Exercise objective:
Copy out the lines of the records below, and only those lines, from the one with "Definition varint_size (n" through the one with "Definition size_bytes (data", exactly as they appear.

Collected data entries
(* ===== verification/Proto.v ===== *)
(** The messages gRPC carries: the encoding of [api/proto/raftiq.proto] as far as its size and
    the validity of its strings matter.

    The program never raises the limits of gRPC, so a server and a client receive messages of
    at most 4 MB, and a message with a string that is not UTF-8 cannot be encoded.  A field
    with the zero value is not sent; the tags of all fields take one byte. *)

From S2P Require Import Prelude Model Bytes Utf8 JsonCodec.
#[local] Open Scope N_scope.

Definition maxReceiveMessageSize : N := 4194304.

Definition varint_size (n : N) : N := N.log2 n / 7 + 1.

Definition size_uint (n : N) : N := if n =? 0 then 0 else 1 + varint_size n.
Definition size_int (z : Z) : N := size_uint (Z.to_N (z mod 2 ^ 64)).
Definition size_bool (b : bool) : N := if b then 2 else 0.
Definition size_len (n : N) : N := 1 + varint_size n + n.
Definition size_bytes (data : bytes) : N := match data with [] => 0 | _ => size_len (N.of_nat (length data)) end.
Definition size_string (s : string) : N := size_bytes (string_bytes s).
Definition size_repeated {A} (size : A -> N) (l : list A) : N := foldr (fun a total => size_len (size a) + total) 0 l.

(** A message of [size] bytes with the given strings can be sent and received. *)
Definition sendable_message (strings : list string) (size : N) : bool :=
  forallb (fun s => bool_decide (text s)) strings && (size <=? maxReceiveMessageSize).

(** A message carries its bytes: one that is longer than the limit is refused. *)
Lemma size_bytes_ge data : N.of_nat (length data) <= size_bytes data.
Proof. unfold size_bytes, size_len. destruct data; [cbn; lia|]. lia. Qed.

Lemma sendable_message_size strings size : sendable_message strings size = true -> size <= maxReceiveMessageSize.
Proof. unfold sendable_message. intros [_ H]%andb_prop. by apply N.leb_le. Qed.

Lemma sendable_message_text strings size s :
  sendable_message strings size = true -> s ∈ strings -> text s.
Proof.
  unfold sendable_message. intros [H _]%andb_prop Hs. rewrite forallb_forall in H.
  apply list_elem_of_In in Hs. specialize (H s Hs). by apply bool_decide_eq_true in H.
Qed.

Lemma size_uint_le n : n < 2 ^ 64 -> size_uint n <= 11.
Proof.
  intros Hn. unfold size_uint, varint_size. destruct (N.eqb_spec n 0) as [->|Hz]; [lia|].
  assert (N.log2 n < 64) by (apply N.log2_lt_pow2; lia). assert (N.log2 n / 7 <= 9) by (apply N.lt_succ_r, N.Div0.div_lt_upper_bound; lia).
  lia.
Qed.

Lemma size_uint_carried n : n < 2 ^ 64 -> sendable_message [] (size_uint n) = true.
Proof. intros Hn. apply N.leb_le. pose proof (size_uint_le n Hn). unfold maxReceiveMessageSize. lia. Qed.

Response to this task:
Definition varint_size (n : N) : N := N.log2 n / 7 + 1.

Definition size_uint (n : N) : N := if n =? 0 then 0 else 1 + varint_size n.
Definition size_int (z : Z) : N := size_uint (Z.to_N (z mod 2 ^ 64)).
Definition size_bool (b : bool) : N := if b then 2 else 0.
Definition size_len (n : N) : N := 1 + varint_size n + n.
Definition size_bytes (data : bytes) : N := match data with [] => 0 | _ => size_len (N.of_nat (length data)) end.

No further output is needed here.